Read the data below. Every line holding the string "Hcal" must be copied.

EXERCISE MATERIAL —
▶

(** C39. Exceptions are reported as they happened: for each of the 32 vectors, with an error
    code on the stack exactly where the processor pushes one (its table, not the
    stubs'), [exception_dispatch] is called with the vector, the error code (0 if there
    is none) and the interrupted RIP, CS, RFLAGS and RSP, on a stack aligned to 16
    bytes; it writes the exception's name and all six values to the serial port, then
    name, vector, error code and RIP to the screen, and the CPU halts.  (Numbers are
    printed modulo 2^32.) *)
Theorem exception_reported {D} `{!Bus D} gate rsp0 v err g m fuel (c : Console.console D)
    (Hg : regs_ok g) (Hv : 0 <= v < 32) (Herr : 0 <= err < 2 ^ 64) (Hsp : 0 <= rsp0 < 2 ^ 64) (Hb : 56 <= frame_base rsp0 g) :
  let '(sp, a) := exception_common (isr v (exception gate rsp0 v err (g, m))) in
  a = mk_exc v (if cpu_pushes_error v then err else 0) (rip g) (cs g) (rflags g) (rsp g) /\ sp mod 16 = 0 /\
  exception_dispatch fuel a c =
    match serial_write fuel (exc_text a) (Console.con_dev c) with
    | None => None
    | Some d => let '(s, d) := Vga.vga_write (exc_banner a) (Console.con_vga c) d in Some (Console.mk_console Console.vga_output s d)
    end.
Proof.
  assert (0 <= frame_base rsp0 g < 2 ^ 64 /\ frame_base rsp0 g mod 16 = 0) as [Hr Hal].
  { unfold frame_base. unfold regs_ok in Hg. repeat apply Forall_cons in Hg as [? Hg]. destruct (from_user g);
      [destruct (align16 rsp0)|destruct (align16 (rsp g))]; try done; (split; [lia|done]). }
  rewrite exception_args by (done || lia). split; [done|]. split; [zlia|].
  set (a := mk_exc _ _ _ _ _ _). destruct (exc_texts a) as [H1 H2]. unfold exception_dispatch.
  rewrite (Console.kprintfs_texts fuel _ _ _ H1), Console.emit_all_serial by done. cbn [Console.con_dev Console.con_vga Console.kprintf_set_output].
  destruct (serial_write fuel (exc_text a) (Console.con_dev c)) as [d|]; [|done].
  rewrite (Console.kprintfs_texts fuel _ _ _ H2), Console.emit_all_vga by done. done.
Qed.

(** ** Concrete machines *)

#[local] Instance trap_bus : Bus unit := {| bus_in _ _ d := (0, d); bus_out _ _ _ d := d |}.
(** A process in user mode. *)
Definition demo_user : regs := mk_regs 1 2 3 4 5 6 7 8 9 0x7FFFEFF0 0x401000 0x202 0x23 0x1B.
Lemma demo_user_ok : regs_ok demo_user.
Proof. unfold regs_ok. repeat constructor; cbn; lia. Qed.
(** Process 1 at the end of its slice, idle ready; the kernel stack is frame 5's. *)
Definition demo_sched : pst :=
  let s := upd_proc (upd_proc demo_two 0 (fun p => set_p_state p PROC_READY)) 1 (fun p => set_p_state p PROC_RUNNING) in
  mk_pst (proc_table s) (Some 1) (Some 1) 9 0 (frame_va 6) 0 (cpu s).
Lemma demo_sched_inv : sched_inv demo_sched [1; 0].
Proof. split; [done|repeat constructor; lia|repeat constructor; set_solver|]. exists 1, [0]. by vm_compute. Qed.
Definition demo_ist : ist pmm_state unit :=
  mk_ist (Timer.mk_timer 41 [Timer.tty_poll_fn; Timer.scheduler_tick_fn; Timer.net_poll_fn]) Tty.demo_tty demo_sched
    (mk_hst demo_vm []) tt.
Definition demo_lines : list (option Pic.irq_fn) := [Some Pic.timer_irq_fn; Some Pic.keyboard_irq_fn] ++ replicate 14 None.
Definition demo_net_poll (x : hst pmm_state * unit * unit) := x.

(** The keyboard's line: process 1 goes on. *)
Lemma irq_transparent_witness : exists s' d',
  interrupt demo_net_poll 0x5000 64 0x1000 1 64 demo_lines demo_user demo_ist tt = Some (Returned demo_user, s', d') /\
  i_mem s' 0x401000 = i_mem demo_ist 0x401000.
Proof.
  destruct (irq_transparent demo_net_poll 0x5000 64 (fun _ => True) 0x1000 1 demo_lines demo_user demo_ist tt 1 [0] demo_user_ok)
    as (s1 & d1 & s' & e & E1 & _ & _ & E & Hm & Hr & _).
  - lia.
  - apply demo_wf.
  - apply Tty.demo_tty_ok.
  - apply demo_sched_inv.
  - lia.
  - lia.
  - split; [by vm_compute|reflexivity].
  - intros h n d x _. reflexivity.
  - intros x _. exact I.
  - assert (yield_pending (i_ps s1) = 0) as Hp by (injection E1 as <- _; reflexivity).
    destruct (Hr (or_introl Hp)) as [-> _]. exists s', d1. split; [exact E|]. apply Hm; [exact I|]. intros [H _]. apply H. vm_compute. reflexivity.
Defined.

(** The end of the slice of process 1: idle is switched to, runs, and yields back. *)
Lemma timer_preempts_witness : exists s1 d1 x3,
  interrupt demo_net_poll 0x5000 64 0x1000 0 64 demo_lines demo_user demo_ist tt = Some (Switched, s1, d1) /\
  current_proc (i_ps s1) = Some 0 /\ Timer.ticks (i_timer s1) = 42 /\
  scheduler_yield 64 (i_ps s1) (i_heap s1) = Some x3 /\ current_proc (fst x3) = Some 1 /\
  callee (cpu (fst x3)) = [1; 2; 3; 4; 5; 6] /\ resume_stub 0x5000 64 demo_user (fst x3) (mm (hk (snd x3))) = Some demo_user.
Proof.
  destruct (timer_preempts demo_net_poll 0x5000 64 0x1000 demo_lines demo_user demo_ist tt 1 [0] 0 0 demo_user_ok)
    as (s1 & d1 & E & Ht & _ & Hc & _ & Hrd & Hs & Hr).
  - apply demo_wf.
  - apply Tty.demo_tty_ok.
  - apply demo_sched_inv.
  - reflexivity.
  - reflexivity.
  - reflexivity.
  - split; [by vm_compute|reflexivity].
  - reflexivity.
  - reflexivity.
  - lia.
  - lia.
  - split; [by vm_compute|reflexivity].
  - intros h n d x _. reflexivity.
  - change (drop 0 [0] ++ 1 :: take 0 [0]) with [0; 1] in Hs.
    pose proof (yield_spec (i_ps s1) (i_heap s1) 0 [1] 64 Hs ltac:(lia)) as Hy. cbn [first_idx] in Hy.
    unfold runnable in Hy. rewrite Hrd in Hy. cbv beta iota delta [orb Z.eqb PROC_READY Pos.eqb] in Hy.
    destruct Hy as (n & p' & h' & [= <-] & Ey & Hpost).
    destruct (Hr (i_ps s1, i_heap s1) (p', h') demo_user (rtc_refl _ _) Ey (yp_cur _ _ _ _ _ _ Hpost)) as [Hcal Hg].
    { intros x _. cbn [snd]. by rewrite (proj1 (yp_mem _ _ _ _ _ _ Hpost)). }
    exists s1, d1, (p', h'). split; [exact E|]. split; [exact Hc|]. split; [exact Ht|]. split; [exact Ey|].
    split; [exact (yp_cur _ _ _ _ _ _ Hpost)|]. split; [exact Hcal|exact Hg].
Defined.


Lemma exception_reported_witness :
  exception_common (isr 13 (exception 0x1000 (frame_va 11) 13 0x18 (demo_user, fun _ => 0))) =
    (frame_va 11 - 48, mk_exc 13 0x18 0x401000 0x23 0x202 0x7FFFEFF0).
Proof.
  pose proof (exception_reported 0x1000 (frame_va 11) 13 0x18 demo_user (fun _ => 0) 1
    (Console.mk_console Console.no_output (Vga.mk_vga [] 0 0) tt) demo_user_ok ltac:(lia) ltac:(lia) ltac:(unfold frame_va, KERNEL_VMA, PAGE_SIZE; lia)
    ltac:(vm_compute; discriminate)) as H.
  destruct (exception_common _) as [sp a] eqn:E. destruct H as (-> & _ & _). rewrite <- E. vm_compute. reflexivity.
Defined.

◀

RESPONSE TO THE TASK —
    destruct (Hr (i_ps s1, i_heap s1) (p', h') demo_user (rtc_refl _ _) Ey (yp_cur _ _ _ _ _ _ Hpost)) as [Hcal Hg].
    split; [exact (yp_cur _ _ _ _ _ _ Hpost)|]. split; [exact Hcal|exact Hg].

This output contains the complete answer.